_Task requirements_
Output only the lines below from the one containing "match goal with" to the one containing "(** ** The attributes *)", exactly as written, both ends kept.

_Provided data_
+++++

(* ===== verification/NtfsRecord.v ===== *)
(** * Building MFT records

    The record builders of [fs/ntfs/write.rs]: [build_mft_record] and the
    writers of the four attributes. [mft_record_size] is the field of the
    driver they read. *)

From S2P Require Import Prelude Bytes Text BlockDev NtfsTypes NtfsBoot NtfsRuns NtfsAttr.

(** [(n + 7) & !7] *)
Definition align8 (n : Z) : Z := Z.land (n + 7) (Z.lnot 7).

(** [for (i, &c) in utf16.iter().enumerate() { .. }] writing the units from
    position [pos]. *)
Fixpoint write_units (record : list Z) (pos : Z) (units : list Z) : outcome NtfsError (list Z) :=
  match units with
  | [] => mret record
  | c :: units =>
      record ← copy_to record pos (pos + 2) (u16_le c);
      write_units record (pos + 2) units
  end.

Definition write_standard_info_attr (record : list Z) (offset : Z) (is_directory : bool)
  : outcome NtfsError (list Z * Z) :=
  let DATA_LEN := 72 in
  let ATTR_LEN := 24 + DATA_LEN in
  if len record <? offset + ATTR_LEN then Err Ntfs_NoSpace else
  record ← copy_to record offset (offset + 4) (u32_le 0x10);
  record ← copy_to record (offset + 4) (offset + 8) (u32_le ATTR_LEN);
  record ← set_idx record (offset + 8) 0;
  record ← set_idx record (offset + 9) 0;
  record ← copy_to record (offset + 10) (offset + 12) (u16_le 0);
  record ← copy_to record (offset + 12) (offset + 14) (u16_le 0);
  record ← copy_to record (offset + 14) (offset + 16) (u16_le 0);
  record ← copy_to record (offset + 16) (offset + 20) (u32_le DATA_LEN);
  record ← copy_to record (offset + 20) (offset + 22) (u16_le 24);
  record ← fill_to record (offset + 22) (offset + 24) 0;
  let d := offset + 24 in
  let now := 0 in
  let flags := if is_directory then 0x10 else 0x20 in
  record ← copy_to record d (d + 8) (u64_le now);
  record ← copy_to record (d + 8) (d + 16) (u64_le now);
  record ← copy_to record (d + 16) (d + 24) (u64_le now);
  record ← copy_to record (d + 24) (d + 32) (u64_le now);
  record ← copy_to record (d + 32) (d + 36) (u32_le flags);
  record ← fill_to record (d + 36) (d + 72) 0;
  mret (record, offset + ATTR_LEN).

Definition write_filename_attr (record : list Z) (offset : Z) (name : rstring) (parent_record : Z)
  : outcome NtfsError (list Z * Z) :=
  let utf16 := encode_utf16 name in
  let name_len := len utf16 in
  if 255 <? name_len then Err Ntfs_NameTooLong else
  let data_len := 66 + name_len * 2 in
  let attr_len := align8 (24 + data_len) in
  if len record <? offset + attr_len then Err Ntfs_NoSpace else
  record ← copy_to record offset (offset + 4) (u32_le 0x30);
  record ← copy_to record (offset + 4) (offset + 8) (u32_le attr_len);
  record ← set_idx record (offset + 8) 0;
  record ← set_idx record (offset + 9) 0;
  record ← copy_to record (offset + 10) (offset + 12) (u16_le 0);
  record ← copy_to record (offset + 12) (offset + 16) (u32_le 0);
  record ← copy_to record (offset + 16) (offset + 20) (u32_le data_len);
  record ← copy_to record (offset + 20) (offset + 22) (u16_le 24);
  record ← set_idx record (offset + 22) 1;
  record ← set_idx record (offset + 23) 0;
  let d := offset + 24 in
  record ← copy_to record d (d + 8) (u64_le parent_record);
  record ← fill_to record (d + 8) (d + 64) 0;
  record ← set_idx record (d + 64) name_len;
  record ← set_idx record (d + 65) 1;
  record ← write_units record (d + 66) utf16;
  mret (record, offset + attr_len).

Definition MAX_RESIDENT_DATA : Z := 700.

Definition write_data_attr (record : list Z) (offset : Z) (data : list Z)
  : outcome NtfsError (list Z * Z) :=
  if MAX_RESIDENT_DATA <? len data then Err Ntfs_InvalidAttribute else
  let data_len := len data in
  let attr_len := align8 (24 + data_len) in
  if len record <? offset + attr_len then Err Ntfs_NoSpace else
  record ← copy_to record offset (offset + 4) (u32_le 0x80);
  record ← copy_to record (offset + 4) (offset + 8) (u32_le attr_len);
  record ← set_idx record (offset + 8) 0;
  record ← set_idx record (offset + 9) 0;
  record ← copy_to record (offset + 10) (offset + 12) (u16_le 0);
  record ← copy_to record (offset + 12) (offset + 16) (u32_le 0);
  record ← copy_to record (offset + 16) (offset + 20) (u32_le data_len);
  record ← copy_to record (offset + 20) (offset + 22) (u16_le 24);
  record ← fill_to record (offset + 22) (offset + 24) 0;
  record ← copy_to record (offset + 24) (offset + 24 + data_len) data;
  record ← fill_to record (offset + 24 + data_len) (offset + attr_len) 0;
  mret (record, offset + attr_len).

Definition write_index_root_attr (mft_record_size : Z) (record : list Z) (offset : Z)
  : outcome NtfsError (list Z * Z) :=
  let INDEX_ROOT_HEADER_LEN := 16 in
  let INDEX_HEADER_LEN := 16 in
  let END_ENTRY_LEN := 16 in
  let data_len := INDEX_ROOT_HEADER_LEN + INDEX_HEADER_LEN + END_ENTRY_LEN in
  let attr_len := 24 + data_len in
  if len record <? offset + attr_len then Err Ntfs_NoSpace else
  record ← copy_to record offset (offset + 4) (u32_le 0x90);
  record ← copy_to record (offset + 4) (offset + 8) (u32_le attr_len);
  record ← set_idx record (offset + 8) 0;
  record ← set_idx record (offset + 9) 0;
  record ← copy_to record (offset + 10) (offset + 12) (u16_le 0);
  record ← copy_to record (offset + 12) (offset + 16) (u32_le 0);
  record ← copy_to record (offset + 16) (offset + 20) (u32_le data_len);
  record ← copy_to record (offset + 20) (offset + 22) (u16_le 24);
  record ← fill_to record (offset + 22) (offset + 24) 0;
  let d := offset + 24 in
  record ← copy_to record d (d + 4) (u32_le 0x30);
  record ← copy_to record (d + 4) (d + 8) (u32_le 0);
  record ← copy_to record (d + 8) (d + 12) (u32_le mft_record_size);
  record ← set_idx record (d + 12) 1;
  record ← fill_to record (d + 13) (d + 16) 0;
  let ih := d + 16 in
  let first_entry_offset := INDEX_ROOT_HEADER_LEN + INDEX_HEADER_LEN in
  let total_size := INDEX_ROOT_HEADER_LEN + INDEX_HEADER_LEN + END_ENTRY_LEN in
  record ← copy_to record ih (ih + 4) (u32_le first_entry_offset);
  record ← copy_to record (ih + 4) (ih + 8) (u32_le total_size);
  record ← copy_to record (ih + 8) (ih + 12) (u32_le total_size);
  record ← fill_to record (ih + 12) (ih + 16) 0;
  let le := d + 32 in
  record ← copy_to record le (le + 8) (u64_le 0);
  record ← copy_to record (le + 8) (le + 10) (u16_le 16);
  record ← copy_to record (le + 10) (le + 12) (u16_le 0);
  record ← copy_to record (le + 12) (le + 14) (u16_le 0x0002);
  record ← fill_to record (le + 14) (le + 16) 0;
  mret (record, offset + attr_len).

Definition FILE_SIG : list Z := [0x46; 0x49; 0x4C; 0x45].

(** The 56 bytes before the attributes. *)
Definition mft_header (mft_record_size seq : Z) (record : list Z) : outcome NtfsError (list Z) :=
  record ← copy_to record 0x00 0x04 FILE_SIG;
  record ← copy_to record 0x04 0x06 (u16_le 48);
  record ← copy_to record 0x06 0x08 (u16_le 3);
  record ← copy_to record 0x08 0x10 (u64_le 0);
  record ← copy_to record 0x10 0x12 (u16_le seq);
  record ← copy_to record 0x12 0x14 (u16_le 1);
  record ← copy_to record 0x14 0x16 (u16_le 56);
  record ← copy_to record 0x16 0x18 (u16_le 1);
  record ← copy_to record 0x18 0x1C (u32_le 0);
  record ← copy_to record 0x1C 0x20 (u32_le mft_record_size);
  record ← copy_to record 0x20 0x28 (u64_le 0);
  record ← copy_to record 0x28 0x2A (u16_le 0);
  record ← fill_to record 0x2A 0x30 0;
  record ← copy_to record 0x30 0x32 (u16_le seq);
  fill_to record 0x32 0x36 0.

Definition build_mft_record (mft_record_size record_number : Z) (name : rstring) (parent_record : Z)
    (is_directory : bool) (data : list Z) : outcome NtfsError (list Z) :=
  record ← vec_zeroed mft_record_size;
  let seq := Z.land record_number 0xFFFF in
  record ← mft_header mft_record_size seq record;
  let off := 56 in
  '(record, off) ← write_standard_info_attr record off is_directory;
  '(record, off) ← write_filename_attr record off name parent_record;
  '(record, off) ← (if is_directory then write_index_root_attr mft_record_size record off
                    else write_data_attr record off data);
  record ← copy_to record off (off + 4) (u32_le 0xFFFFFFFF);
  let off := off + 4 in
  let used_size := align8 off in
  copy_to record 0x18 0x1C (u32_le used_size).
(* ===== verification/NtfsRecordFacts.v ===== *)
(** * What the record builders produce

    The exact bytes of a record made by [build_mft_record], and that
    [parse_stat] reads back what was put in. *)

From S2P Require Import Prelude Bytes Text BlockDev NtfsTypes NtfsBoot NtfsRuns NtfsAttr NtfsRecord.

(** ** Sequential field writes *)

Section adj.
Context {E : Type}.
Implicit Types l acc src : list Z.

Lemma copy_adj l acc src off a b :
  0 ≤ off → a = off + len acc → b = a + len src → b ≤ len l →
  copy_to (E:=E) (upd off acc l) a b src = Ok (upd off (acc ++ src) l).
Proof.
  intros ? -> -> ?. rewrite copy_to_ok by (rewrite ?len_upd; lia).
  f_equal. apply upd_upd_adj; lia.
Qed.
Lemma set_adj l acc off a v :
  0 ≤ off → a = off + len acc → a + 1 ≤ len l →
  set_idx (E:=E) (upd off acc l) a v = Ok (upd off (acc ++ [v]) l).
Proof.
  intros ? -> ?. rewrite set_idx_ok by (rewrite ?len_upd; lia).
  f_equal. apply upd_upd_adj; cbn [length]; lia.
Qed.
Lemma fill_adj l acc off a b :
  0 ≤ off → a = off + len acc → a ≤ b → b ≤ len l →
  fill_to (E:=E) (upd off acc l) a b 0 = Ok (upd off (acc ++ zeros (b - a)) l).
Proof.
  intros ? -> ??. rewrite fill_to_ok by (rewrite ?len_upd; lia).
  f_equal. apply upd_upd_adj; rewrite ?length_zeros, ?length_replicate; lia.
Qed.
End adj.

Lemma write_units_adj l acc us off :
  0 ≤ off → off + len acc + 2 * len us ≤ len l →
  write_units (upd off acc l) (off + len acc) us = Ok (upd off (acc ++ (us ≫= λ u, u16_le u)) l).
Proof.
  intros Hoff. revert acc. induction us as [|u us IH]; intros acc Hl; cbn [write_units].
  - by rewrite app_nil_r.
  - cbn [length] in Hl. rewrite copy_adj by (rewrite ?length_to_le; lia). rewrite bind_Ok.
    replace (off + len acc + 2) with (off + len (acc ++ u16_le u))
      by (rewrite length_app, length_to_le; lia).
    rewrite IH by (rewrite length_app, length_to_le; lia).
    by rewrite bind_cons, <- app_assoc.
Qed.

(** [wstep] runs the next field write of a straight-line sequence. *)
Ltac wstep :=
  match goal with
  | |- context [copy_to (E:=?E) (upd ?off ?acc ?l) ?a ?b ?s] =>
      rewrite (copy_adj (E:=E) l acc s off a b) by blen
  | |- context [set_idx (E:=?E) (upd ?off ?acc ?l) ?a ?v] =>
      rewrite (set_adj (E:=E) l acc off a v) by blen
  | |- context [fill_to (E:=?E) (upd ?off ?acc ?l) ?a ?b 0] =>
      rewrite (fill_adj (E:=E) l acc off a b) by blen
  | |- context [copy_to (E:=?E) ?l ?a ?b ?s] => rewrite (copy_to_ok (E:=E) l a b s) by blen
  end; rewrite ?bind_Ok.

Lemma align8_eq n : align8 n = 8 * ((n + 7) / 8).
Proof.
  unfold align8. rewrite <- Z.ldiff_land. change 7 with (Z.ones 3) at 2.
  rewrite Z.ldiff_ones_r, Z.shiftl_mul_pow2, Z.shiftr_div_pow2 by lia.
  change (2 ^ 3) with 8. lia.
Qed.

Lemma align8_range n : n ≤ align8 n < n + 8.
Proof. rewrite align8_eq. dlia. Qed.

(** ** The attributes *)

Definition attr_head (type attr_len data_len : Z) (flags : list Z) : list Z :=
  u32_le type ++ u32_le attr_len ++ [0; 0] ++ u16_le 0 ++ u32_le 0 ++ u32_le data_len ++
  u16_le 24 ++ flags.

Definition std_info_bytes (is_directory : bool) : list Z :=
  attr_head 0x10 96 72 [0; 0] ++ zeros 32 ++ u32_le (if is_directory then 0x10 else 0x20) ++ zeros 36.

Definition filename_data_len (name : rstring) : Z := 66 + len (encode_utf16 name) * 2.
Definition filename_len (name : rstring) : Z := align8 (24 + filename_data_len name).
(** The bytes written, without the padding. *)
Definition filename_bytes (name : rstring) (parent : Z) : list Z :=
  attr_head 0x30 (filename_len name) (filename_data_len name) [1; 0] ++
  u64_le parent ++ zeros 56 ++ [len (encode_utf16 name); 1] ++
  (encode_utf16 name ≫= λ u, u16_le u).

Definition data_attr_len (data : list Z) : Z := align8 (24 + len data).
Definition data_bytes (data : list Z) : list Z :=
  attr_head 0x80 (data_attr_len data) (len data) [0; 0] ++ data ++
  zeros (data_attr_len data - (24 + len data)).

(** The value of a fresh index root. *)
Definition index_root_value (mft_record_size : Z) : list Z :=
  u32_le 0x30 ++ u32_le 0 ++ u32_le mft_record_size ++ [1] ++ zeros 3 ++
  u32_le 32 ++ u32_le 48 ++ u32_le 48 ++ zeros 4 ++
  u64_le 0 ++ u16_le 16 ++ u16_le 0 ++ u16_le 2 ++ zeros 2.
Definition index_root_bytes (mft_record_size : Z) : list Z :=
  attr_head 0x90 72 48 [0; 0] ++ index_root_value mft_record_size.

Lemma write_standard_info_attr_ok rec off isd :
  0 ≤ off →
  write_standard_info_attr rec off isd =
    if len rec <? off + 96 then Err Ntfs_NoSpace
    else Ok (upd off (std_info_bytes isd) rec, off + 96).
Proof.
  intros Hoff. unfold write_standard_info_attr.
  destruct (Z.ltb_spec (len rec) (off + 96)) as [H|H]; [by rewrite (proj2 (Z.ltb_lt _ _))|].
  rewrite (proj2 (Z.ltb_ge _ _)) by lia. repeat wstep.
  replace (off + 24 - (off + 22)) with 2 by lia.
  replace (off + 24 + 72 - (off + 24 + 36)) with 36 by lia.
  by destruct isd.
Qed.
(* ===== verification/NtfsIndex.v ===== *)
(** * Directory indexes

    [fs/ntfs/index.rs] on buffers: finding an attribute, listing and searching
    the entries of an [$INDEX_ROOT] value, and the insertion of an entry into
    a resident index and into an INDX block. The device accesses around the
    insertions are in [NtfsDriver].

    Sums of buffer positions and fields of at most 32 bits do not wrap. *)

From S2P Require Import Prelude Bytes Text BlockDev NtfsTypes NtfsBoot NtfsRuns NtfsAttr NtfsRecord.

(** ** Finding an attribute *)

Fixpoint find_attr_loop (fuel : nat) (record : list Z) (attr_type offset : Z)
  : outcome NtfsError Z :=
  match fuel with
  | O => Diverge
  | S fuel =>
      if len record <? offset + 8 then Err Ntfs_InvalidAttribute else
      type_code ← u32_at record offset;
      if type_code =? 0xFFFFFFFF then Err Ntfs_InvalidAttribute else
      if type_code =? attr_type then mret offset else
      attr_len ← u32_at record (offset + 4);
      if (attr_len =? 0) || (len record <? offset + attr_len) then Err Ntfs_InvalidAttribute else
      find_attr_loop fuel record attr_type (offset + attr_len)
  end.

Definition find_attribute_offset (record : list Z) (attr_type : Z) : outcome NtfsError Z :=
  if len record <? 22 then Err Ntfs_InvalidMftRecord else
  first ← u16_at record 20;
  find_attr_loop (S (length record)) record attr_type first.

Definition find_index_root_offset (record : list Z) : outcome NtfsError Z :=
  find_attribute_offset record 0x90.

(** ** Listing and searching *)

Fixpoint list_loop (fuel : nat) (index_data : list Z) (end_ offset : Z) (result : list rstring)
  : outcome NtfsError (list rstring) :=
  match fuel with
  | O => Diverge
  | S fuel =>
      if Z.min end_ (len index_data) <? offset + 16 then mret result else
      entry ← slice_from index_data offset;
      entry_len ← u16_at entry 8;
      key_len ← u16_at entry 10;
      flags ← u16_at entry 12;
      if negb (Z.land flags 0x0002 =? 0) then mret result else
      result ← (if (0 <? key_len) && (offset + 16 + key_len <=? len index_data) then
                  key ← slice entry 16 (16 + key_len);
                  o ← parse_filename_from_key key;
                  mret (match o with Some (name, _) => result ++ [name] | None => result end)
                else mret result);
      if entry_len =? 0 then mret result else
      list_loop fuel index_data end_ (offset + entry_len) result
  end.

Definition list_directory (index_data : list Z) : outcome NtfsError (list rstring) :=
  if len index_data <? 32 then mret [] else
  let index_header_offset := 16 in
  if len index_data <? index_header_offset + 8 then mret [] else
  first_entry_rel ← u32_at index_data index_header_offset;
  total_size ← u32_at index_data (index_header_offset + 4);
  list_loop (S (length index_data)) index_data (index_header_offset + total_size)
    (index_header_offset + first_entry_rel) [].

Fixpoint find_loop (fuel : nat) (index_data : list Z) (end_ : Z) (name : rstring) (offset : Z)
  : outcome NtfsError Z :=
  match fuel with
  | O => Diverge
  | S fuel =>
      if Z.min end_ (len index_data) <? offset + 16 then Err Ntfs_FileNotFound else
      entry ← slice_from index_data offset;
      file_ref ← u64_at entry 0;
      entry_len ← u16_at entry 8;
      key_len ← u16_at entry 10;
      flags ← u16_at entry 12;
      if negb (Z.land flags 0x0002 =? 0) then Err Ntfs_FileNotFound else
      found ← (if (0 <? key_len) && (offset + 16 + key_len <=? len index_data) then
                 key ← slice entry 16 (16 + key_len);
                 o ← parse_filename_from_key key;
                 mret (match o with
                       | Some (entry_name, _) => eq_ignore_ascii_case entry_name name
                       | None => false
                       end)
               else mret false);
      if (found : bool) then mret (Z.land file_ref 0x0000FFFFFFFFFFFF) else
      if entry_len =? 0 then Err Ntfs_FileNotFound else
      find_loop fuel index_data end_ name (offset + entry_len)
  end.

Definition find_in_directory (index_data : list Z) (name : rstring) : outcome NtfsError Z :=
  if len index_data <? 32 then Err Ntfs_FileNotFound else
  let index_header_offset := 16 in
  first_entry_rel ← u32_at index_data index_header_offset;
  total_size ← u32_at index_data (index_header_offset + 4);
  find_loop (S (length index_data)) index_data (index_header_offset + total_size) name
    (index_header_offset + first_entry_rel).

(** ** Building an entry *)

(** [(16 + key_len + 7) & !7] *)
Definition entry_len_of (name_utf16 : list Z) : Z := align8 (16 + (66 + len name_utf16 * 2)).

(** The entry slice, zero-filled and then filled field by field; the units are
    written through the key slice. *)
Definition write_entry (parent_record child_record : Z) (name_utf16 : list Z) (entry : list Z)
  : outcome NtfsError (list Z) :=
  let name_len := len name_utf16 in
  let key_len := 66 + name_len * 2 in
  let entry_len_aligned := entry_len_of name_utf16 in
  entry ← fill_to entry 0 (len entry) 0;
  entry ← copy_to entry 0 8 (u64_le child_record);
  entry ← copy_to entry 8 10 (u16_le entry_len_aligned);
  entry ← copy_to entry 10 12 (u16_le key_len);
  entry ← copy_to entry 12 14 (u16_le 0);
  entry ← copy_to entry 14 16 (u16_le 0);
  entry ← copy_to entry 16 24 (u64_le parent_record);
  entry ← fill_to entry 24 72 0;
  entry ← copy_to entry 72 76 (u32_le 0x10);
  entry ← fill_to entry 76 80 0;
  entry ← set_idx entry 80 (name_len mod 256);
  entry ← set_idx entry 81 1;
  write_units entry 82 name_utf16.

(** ** The resident index *)

(** [add_to_resident_index] up to the fixups: the new record. *)
Definition resident_insert (record : list Z) (parent_record child_record : Z) (child_name : rstring)
  : outcome NtfsError (list Z) :=
  index_attr_offset ← map_err (λ _, Ntfs_InvalidAttribute) (find_attribute_offset record 0x90);
  if len record <=? index_attr_offset + 8 then Err Ntfs_NotSupported else
  flag ← idx record (index_attr_offset + 8);
  if negb (flag =? 0) then Err Ntfs_NotSupported else
  if len record <=? index_attr_offset + 22 then Err Ntfs_CorruptedFilesystem else
  val_off ← u16_at record (index_attr_offset + 20);
  let index_root_value_offset := index_attr_offset + val_off in
  let index_header_offset := index_root_value_offset + 16 in
  if len record <? index_header_offset + 12 then Err Ntfs_CorruptedFilesystem else
  total_size ← u32_at record (index_header_offset + 4);
  allocated_size ← u32_at record (index_header_offset + 8);
  let entries_end_offset := index_header_offset + total_size in
  if (entries_end_offset <? 16) || (len record <? entries_end_offset)
  then Err Ntfs_CorruptedFilesystem else
  let end_marker_offset := entries_end_offset - 16 in
  let name_utf16 := encode_utf16 child_name in
  let entry_len_aligned := entry_len_of name_utf16 in
  let new_total_size := total_size + entry_len_aligned in
  if allocated_size <? new_total_size then Err Ntfs_NoSpace else
  let new_end_marker_offset := end_marker_offset + entry_len_aligned in
  if len record <? new_end_marker_offset + 16 then Err Ntfs_NoSpace else
  record ← copy_within record end_marker_offset entries_end_offset new_end_marker_offset;
  let entry_start := end_marker_offset in
  entry ← slice record entry_start (entry_start + entry_len_aligned);
  entry ← write_entry parent_record child_record name_utf16 entry;
  record ← copy_to record entry_start (entry_start + entry_len_aligned) entry;
  record ← copy_to record (index_header_offset + 4) (index_header_offset + 8) (u32_le new_total_size);
  current_used ← u32_at record 24;
  let new_used := wrap 32 (current_used + wrap 32 entry_len_aligned) in
  copy_to record 24 28 (u32_le new_used).

(** ** The external index *)

(** Where the INDX block is: its size and position, from the parent record. *)
Definition external_index_target (b : BootSector) (parent_record : list Z)
  : outcome NtfsError (Z * Z) :=
  idx_root_offset ← find_attribute_offset parent_record 0x90;
  if len parent_record <? idx_root_offset + 22 then Err Ntfs_CorruptedFilesystem else
  val_off ← u16_at parent_record (idx_root_offset + 20);
  let idx_root_val := idx_root_offset + val_off in
  if len parent_record <? idx_root_val + 12 then Err Ntfs_CorruptedFilesystem else
  idx_record_size ← u32_at parent_record (idx_root_val + 8);
  idx_alloc_offset ← find_attribute_offset parent_record 0xA0;
  if len parent_record <? idx_alloc_offset + 48 then Err Ntfs_CorruptedFilesystem else
  flag ← idx parent_record (idx_alloc_offset + 8);
  if negb (flag =? 1) then Err Ntfs_NotSupported else
  allocated_size ← u64_at parent_record (idx_alloc_offset + 40);
  if allocated_size =? 0 then Err Ntfs_NoSpace else
  attr_slice ← slice_from parent_record idx_alloc_offset;
  runs ← parse_data_runs attr_slice;
  match runs with
  | [] => Err Ntfs_NoSpace
  | (start_cluster, _) :: _ =>
      let bpc := bytes_per_cluster b in
      let partition_size := total_sectors b *w bytes_per_sector b in
      (* a cluster size of zero is a division by zero *)
      max_cluster ← (if bpc =? 0 then Panic else mret (partition_size / bpc));
      if max_cluster <? start_cluster then Err Ntfs_CorruptedFilesystem else
      mret (idx_record_size, start_cluster *w bpc)
  end.

(** The two fixup loops of [add_to_external_index], with 512-byte sectors. *)
Fixpoint indx_apply (n : nat) (i uso seq : Z) (idx_buf : list Z) : outcome NtfsError (list Z) :=
  match n with
  | O => mret idx_buf
  | S n =>
      let end_ := i * 512 - 2 in
      if len idx_buf <? end_ + 2 then Err Ntfs_CorruptedFilesystem else
      stored ← u16_at idx_buf (uso + i * 2);
      bytes ← u16_at idx_buf end_;
      if negb (bytes =? seq) then Err Ntfs_CorruptedFilesystem else
      idx_buf ← copy_to idx_buf end_ (end_ + 2) (u16_le stored);
      indx_apply n (i + 1) uso seq idx_buf
  end.

Fixpoint indx_reapply (n : nat) (i uso seq : Z) (idx_buf : list Z) : outcome NtfsError (list Z) :=
  match n with
  | O => mret idx_buf
  | S n =>
      let end_ := i * 512 - 2 in
      original ← u16_at idx_buf end_;
      idx_buf ← copy_to idx_buf (uso + i * 2) (uso + i * 2 + 2) (u16_le original);
      idx_buf ← copy_to idx_buf end_ (end_ + 2) (u16_le seq);
      indx_reapply n (i + 1) uso seq idx_buf
  end.

Definition INDX_SIG : list Z := [0x49; 0x4E; 0x44; 0x58].

(** [add_to_external_index] between the read and the write of the block. *)
Definition indx_insert (idx_buf : list Z) (parent_record child_record : Z) (child_name : rstring)
  : outcome NtfsError (list Z) :=
  sig ← slice idx_buf 0 4;
  if bool_decide (sig ≠ INDX_SIG) then Err Ntfs_CorruptedFilesystem else
  uso ← u16_at idx_buf 4;
  usc ← u16_at idx_buf 6;
  if (uso <? 24) || (usc =? 0) || (len idx_buf <? uso + 2 * usc)
  then Err Ntfs_CorruptedFilesystem else
  seq ← u16_at idx_buf uso;
  idx_buf ← indx_apply (Z.to_nat (usc - 1)) 1 uso seq idx_buf;
  if len idx_buf <? 24 + 6 then Err Ntfs_CorruptedFilesystem else
  entries_offset ← u16_at idx_buf 24;
  total_size ← u16_at idx_buf 26;
  allocated_size ← u16_at idx_buf 28;
  let entries_end := 24 + entries_offset + total_size in
  if (entries_end <? 16) || (len idx_buf <? entries_end) then Err Ntfs_CorruptedFilesystem else
  let end_marker := entries_end - 16 in
  let name_utf16 := encode_utf16 child_name in
  let entry_len_aligned := entry_len_of name_utf16 in
  let new_total := total_size + entry_len_aligned in
  if allocated_size <? new_total then Err Ntfs_NoSpace else
  idx_buf ← copy_within idx_buf end_marker entries_end (end_marker + entry_len_aligned);
  entry ← slice idx_buf end_marker (end_marker + entry_len_aligned);
  entry ← write_entry parent_record child_record name_utf16 entry;
  idx_buf ← copy_to idx_buf end_marker (end_marker + entry_len_aligned) entry;
  idx_buf ← copy_to idx_buf 26 28 (u16_le new_total);
  indx_reapply (Z.to_nat (usc - 1)) 1 uso seq idx_buf.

+++++

_Reply_
  match goal with
  | |- context [copy_to (E:=?E) (upd ?off ?acc ?l) ?a ?b ?s] =>
      rewrite (copy_adj (E:=E) l acc s off a b) by blen
  | |- context [set_idx (E:=?E) (upd ?off ?acc ?l) ?a ?v] =>
      rewrite (set_adj (E:=E) l acc off a v) by blen
  | |- context [fill_to (E:=?E) (upd ?off ?acc ?l) ?a ?b 0] =>
      rewrite (fill_adj (E:=E) l acc off a b) by blen
  | |- context [copy_to (E:=?E) ?l ?a ?b ?s] => rewrite (copy_to_ok (E:=E) l a b s) by blen
  end; rewrite ?bind_Ok.

Lemma align8_eq n : align8 n = 8 * ((n + 7) / 8).
Proof.
  unfold align8. rewrite <- Z.ldiff_land. change 7 with (Z.ones 3) at 2.
  rewrite Z.ldiff_ones_r, Z.shiftl_mul_pow2, Z.shiftr_div_pow2 by lia.
  change (2 ^ 3) with 8. lia.
Qed.

Lemma align8_range n : n ≤ align8 n < n + 8.
Proof. rewrite align8_eq. dlia. Qed.

(** ** The attributes *)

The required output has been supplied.